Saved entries
++++++
(* ===== verification/Progress.v ===== *)
(** * Progress

    Retransmission makes up for every loss.  The network of [Delivery] keeps all messages;
    here it can also lose any of them for good, so that a lost segment comes to the receiver
    only if the sender sends it again.

    The segments tile the stream: [RCV.NXT], the early arrivals and the acknowledgements are
    at boundaries of segments, so the retransmission queue holds exactly the segments from
    [SND.UNA] to [SND.NXT], and its head is the one the receiver waits for. *)

From S2P Require Import Prelude GoLang Wire WireRef Ring TcpData EarlyArrivals Congestion Rto Retransmit TcpReceive TcpHandler TcpApi TcpStream TcpStates Handshake TcpSend Delivery.

Section progress.
Context {N : Netstack} {NL : NetstackLaws N}.
Context (sa ra sp rp : Z) (st back : Z → byte) (start : Z).
Hypothesis Hsp : is_u16 sp.
Hypothesis Hrp : is_u16 rp.

#[local] Abbreviation inv := (inv sa ra sp rp st back start).
#[local] Abbreviation step := (step sa ra sp rp st).
#[local] Abbreviation net_step := (net_step sa ra sp rp).
#[local] Abbreviation segment_at := (segment_at sa ra sp rp st).

(** ** Losing messages *)

(** A step of the system, or the network loses messages. *)
Inductive lossy_step (s : sys) : sys → Prop :=
  | lossy_go s' : step s s' → lossy_step s s'
  | lossy_drop w a :
      w ⊆ wire s → a ⊆ acks s →
      lossy_step s (mkSys (sender s) (receiver s) w a (plan s) (got s)).

(** The same two ends, with the messages lost from the one network still in the other. *)
Record under (s S : sys) : Prop := {
  u_sender : sender s = sender S;
  u_receiver : receiver s = receiver S;
  u_plan : plan s = plan S;
  u_got : got s = got S;
  u_wire : wire s ⊆ wire S;
  u_acks : acks s ⊆ acks S
}.

Lemma under_net_step s S s' : under s S → net_step s s' → ∃ S', net_step S S' ∧ under s' S'.
Proof.
  intros Hu. pose proof Hu as [HS HR HP HG HW HA].
  intros [total t' tr E|total sent sent' now t' tr Hpl Hlt E
    |now next t' tr E|msg now t' tr Hin Hst E|msg now t' tr Hin Hst Hroom E];
    rewrite ?HS, ?HR, ?HP, ?HG in *;
    (eexists; split;
      [first [by eapply step_plan|by eapply step_segment|by eapply step_timeout
             |eapply step_data; [by apply HW|done|done]|eapply step_ack; [by apply HA|done..]]
      |split; simpl; try done; set_solver]).
Qed.

Lemma under_step s S s' : under s S → step s s' → ∃ S', step S S' ∧ under s' S'.
Proof.
  intros Hu. pose proof Hu as [HS HR HP HG HW HA].
  intros [s1 Hnet|data a next t' tr Ha Hlen Hc E|data a c next t' tr Ha Hlen Hc E
    |data a n data' a' t' tr Ha Hn Hle Hlen Hroom E].
  { destruct (under_net_step s S s1 Hu Hnet) as (S' & ? & ?). exists S'. split; [by apply step_net|done]. }
  all: rewrite ?HS, ?HR, ?HP, ?HG in *;
    (eexists; split;
      [first [by eapply step_write|by eapply step_write_wake|by eapply step_read]
      |by split]).
Qed.

(** ** The retransmission queue tiles what is unacknowledged *)

(** The boundaries of the queued segments, from [a] on. *)
Fixpoint bounds (a : Z) (q : list RetransmitSegment) : list Z :=
  a :: match q with [] => [] | e :: q' => bounds (a + RPayloadLen e) q' end.

(** The queue holds the segments from [a] to [b]. *)
Fixpoint chain (a : Z) (q : list RetransmitSegment) (b : Z) : Prop :=
  match q with
  | [] => a = b
  | e :: q' =>
      SeqNum (RTCPHeader e) = a ∧
      segment_at a (RPayloadLen e)
        (ip_message sa ra (RTCPHeader e) (stretch st a (RPayloadLen e))) ∧
      chain (a + RPayloadLen e) q' b
  end.

Lemma segment_at_pos seq n msg : segment_at seq n msg → 0 < n.
Proof. by intros (? & ? & _ & _ & _ & ?). Qed.

Lemma bounds_from a q b x : chain a q b → x ∈ bounds a q → a ≤ x.
Proof.
  revert a. induction q as [|e q IH]; intros a; simpl.
  - intros _ ->%list_elem_of_singleton. lia.
  - intros (_ & Hs%segment_at_pos & Hc) [->|Hx]%elem_of_cons; [lia|].
    apply (IH _ Hc) in Hx. lia.
Qed.

Lemma bounds_snoc a q b e : chain a q b → bounds a (q ++ [e]) = bounds a q ++ [b + RPayloadLen e].
Proof.
  revert a. induction q as [|e' q IH]; intros a; simpl; [by intros ->|].
  intros (_ & _ & Hc). by rewrite (IH _ Hc).
Qed.

Lemma chain_snoc a q b e :
  chain a q b → SeqNum (RTCPHeader e) = b →
  segment_at b (RPayloadLen e) (ip_message sa ra (RTCPHeader e) (stretch st b (RPayloadLen e))) →
  chain a (q ++ [e]) (b + RPayloadLen e).
Proof.
  revert a. induction q as [|e' q IH]; intros a; simpl; [by intros ->|].
  intros (? & ? & Hc) ? ?. by split_and!; [..|apply IH].
Qed.

(** An acknowledgement at a boundary takes the segments before it off the queue. *)
Lemma chain_unacked a q b x :
  chain a q b → x ∈ bounds a q →
  chain x (unacked x q) b ∧ ∀ y, y ∈ bounds a q → x ≤ y → y ∈ bounds x (unacked x q).
Proof.
  revert a. induction q as [|e q IH]; intros a; simpl.
  - intros -> ->%list_elem_of_singleton. split; [done|]. by intros y ->%list_elem_of_singleton _; left.
  - intros (He & Hs & Hc) [->|Hx]%elem_of_cons.
    + rewrite He. destruct (Z.ltb_spec a a); [lia|]. simpl. by rewrite He.
    + pose proof (bounds_from _ _ _ _ Hc Hx). pose proof (segment_at_pos _ _ _ Hs).
      destruct (Z.ltb_spec (SeqNum (RTCPHeader e)) x); [|lia].
      destruct (IH _ Hc Hx) as [Hc' Hy]. split; [done|].
      intros y [->|Hy']%elem_of_cons; [lia|by apply Hy].
Qed.

Lemma chain_removes e q b a x : chain a (e :: q) b → a < x → (length (unacked x (e :: q)) ≤ length q)%nat.
Proof.
  intros (He & _) Hx. simpl. destruct (Z.ltb_spec (SeqNum (RTCPHeader e)) x); [|lia].
  destruct (unacked_suffix x q) as [l Hl]. rewrite Hl at 2. rewrite length_app. lia.
Qed.

(** ** The boundaries of the segments *)

Record tiled (bs : list Z) (s : sys) : Prop := {
  p_chain : chain (SND_UNA (SND (sender s))) (RetransmissionQueue (sender s))
    (SND_NXT (SND (sender s)));
  p_bounds : ∀ x, x ∈ bs → SND_UNA (SND (sender s)) ≤ x →
    x ∈ bounds (SND_UNA (SND (sender s))) (RetransmissionQueue (sender s));
  p_ends : ∀ msg, msg ∈ wire s →
    ∃ seq n, segment_at seq n msg ∧ seq + n ≤ edge s ∧ seq + n ∈ bs;
  p_acks : ∀ msg, msg ∈ acks s → AckNumber (deliver msg) ∈ bs;
  p_arrived : arrived (λ x, x ∈ bs) (receiver s);
  p_state : State (receiver s) = ESTABLISHED
}.

Lemma tiled_frame bs s s' :
  tiled bs s → wire s' ⊆ wire s → acks s' = acks s → edge s ≤ edge s' →
  SND_NXT (SND (sender s')) = SND_NXT (SND (sender s)) →
  SND_UNA (SND (sender s')) = SND_UNA (SND (sender s)) →
  RetransmissionQueue (sender s') = RetransmissionQueue (sender s) →
  RCV_NXT (RCV (receiver s')) = RCV_NXT (RCV (receiver s)) →
  EarlyArrivalQueue (receiver s') = EarlyArrivalQueue (receiver s) →
  State (receiver s') = State (receiver s) → tiled bs s'.
Proof.
  intros [] Hw HA He HN HU HQ HR HE HS. split; rewrite ?HN, ?HU, ?HQ, ?HS, ?HA; try done.
  - intros m Hm. destruct (p_ends0 m (Hw m Hm)) as (seq & n & ? & ? & ?).
    exists seq, n. split_and!; (done || lia).
  - by apply (arrived_frame _ (receiver s)).
Qed.

(** A new segment adds a boundary. *)
Lemma tiled_snoc bs s t' e pl g :
  let nxt := SND_NXT (SND (sender s)) in
  let n := SND_NXT (SND t') - nxt in
  let msg := ip_message sa ra (RTCPHeader e) (stretch st nxt n) in
  tiled bs s → SND_UNA (SND t') = SND_UNA (SND (sender s)) → SND_NXT (SND t') ≤ edge s →
  segment_at nxt n msg → RetransmissionQueue t' = RetransmissionQueue (sender s) ++ [e] →
  SeqNum (RTCPHeader e) = nxt → RPayloadLen e = n →
  tiled (bs ++ [SND_NXT (SND t')]) (mkSys t' (receiver s) (wire s ++ [msg]) (acks s) pl g).
Proof.
  intros nxt n msg [] HU He Hseg HQ Hsq Hlen.
  assert (Hend : nxt + RPayloadLen e = SND_NXT (SND t')) by lia.
  split; simpl; rewrite ?HU, ?HQ; try done.
  - rewrite <-Hend. apply chain_snoc; [done|done|by rewrite Hlen].
  - intros x Hx Hge. rewrite (bounds_snoc _ _ _ _ p_chain0). fold nxt. rewrite Hend. set_solver.
  - intros m [Hm|Hm%list_elem_of_singleton]%elem_of_app.
    + destruct (p_ends0 m Hm) as (seq & k & ? & ? & ?). exists seq, k. split_and!; [done|done|set_solver].
    + subst m. exists nxt, n. split; [done|].
      replace (nxt + n) with (SND_NXT (SND t')) by lia. split; [done|set_solver].
  - set_solver.
  - destruct p_arrived0 as [Hn He']. split; [set_solver|]. intros x ?%He'. set_solver.
Qed.

(** A segment arrives. *)
Lemma tiled_data bs s msg now t' tr :
  inv s → tiled bs s → msg ∈ wire s →
  packet_in (rkey sa ra sp rp) (deliver msg) now (receiver s) = (Ok tt, t', tr) →
  tiled bs (mkSys (sender s) t' (wire s) (acks s ++ messages tr) (plan s) (got s)).
Proof.
  intros Hinv Ht Hm E. destruct (p_ends _ _ Ht msg Hm) as (seq & n & Hseg & Hle & Hin).
  destruct (receiver_segment sa ra sp rp st start Hsp Hrp (receiver s) seq n msg now)
    as (t1 & tr1 & E1 & Hro & HL & HS & _ & _ & Harr & _ & Hms);
    [apply (i_receiver _ _ _ _ _ _ _ _ Hinv)|done|done|].
  rewrite E1 in E. simplify_eq. rewrite Hms. pose proof Ht as [].
  specialize (Harr _ Hin p_arrived0). destruct (ack_of_at sa ra sp rp st start t' Hro) as [Hat _].
  split; unfold edge in *; simpl; rewrite ?HL, ?HS; try done.
  intros m [Hm'|Hm'%list_elem_of_singleton]%elem_of_app; [by apply p_acks0|]. subst m.
  rewrite (ack_at_number sa ra sp rp Hsp Hrp _ _ _ Hat); [apply Harr|].
  destruct (ro_inv _ _ _ Hro). unfold is_u32, MAX_BUF_SIZE in *. lia.
Qed.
++++++
* **Problem description**: Scan the lines above for "#[local] Abbreviation inv" and for "(** The boundaries". Repeat exactly the line holding each of them and every line in between.

* **Answer for the task**:
#[local] Abbreviation inv := (inv sa ra sp rp st back start).
#[local] Abbreviation step := (step sa ra sp rp st).
#[local] Abbreviation net_step := (net_step sa ra sp rp).
#[local] Abbreviation segment_at := (segment_at sa ra sp rp st).

(** ** Losing messages *)

(** A step of the system, or the network loses messages. *)
Inductive lossy_step (s : sys) : sys → Prop :=
  | lossy_go s' : step s s' → lossy_step s s'
  | lossy_drop w a :
      w ⊆ wire s → a ⊆ acks s →
      lossy_step s (mkSys (sender s) (receiver s) w a (plan s) (got s)).

(** The same two ends, with the messages lost from the one network still in the other. *)
Record under (s S : sys) : Prop := {
  u_sender : sender s = sender S;
  u_receiver : receiver s = receiver S;
  u_plan : plan s = plan S;
  u_got : got s = got S;
  u_wire : wire s ⊆ wire S;
  u_acks : acks s ⊆ acks S
}.

Lemma under_net_step s S s' : under s S → net_step s s' → ∃ S', net_step S S' ∧ under s' S'.
Proof.
  intros Hu. pose proof Hu as [HS HR HP HG HW HA].
  intros [total t' tr E|total sent sent' now t' tr Hpl Hlt E
    |now next t' tr E|msg now t' tr Hin Hst E|msg now t' tr Hin Hst Hroom E];
    rewrite ?HS, ?HR, ?HP, ?HG in *;
    (eexists; split;
      [first [by eapply step_plan|by eapply step_segment|by eapply step_timeout
             |eapply step_data; [by apply HW|done|done]|eapply step_ack; [by apply HA|done..]]
      |split; simpl; try done; set_solver]).
Qed.

Lemma under_step s S s' : under s S → step s s' → ∃ S', step S S' ∧ under s' S'.
Proof.
  intros Hu. pose proof Hu as [HS HR HP HG HW HA].
  intros [s1 Hnet|data a next t' tr Ha Hlen Hc E|data a c next t' tr Ha Hlen Hc E
    |data a n data' a' t' tr Ha Hn Hle Hlen Hroom E].
  { destruct (under_net_step s S s1 Hu Hnet) as (S' & ? & ?). exists S'. split; [by apply step_net|done]. }
  all: rewrite ?HS, ?HR, ?HP, ?HG in *;
    (eexists; split;
      [first [by eapply step_write|by eapply step_write_wake|by eapply step_read]
      |by split]).
Qed.

(** ** The retransmission queue tiles what is unacknowledged *)

(** The boundaries of the queued segments, from [a] on. *)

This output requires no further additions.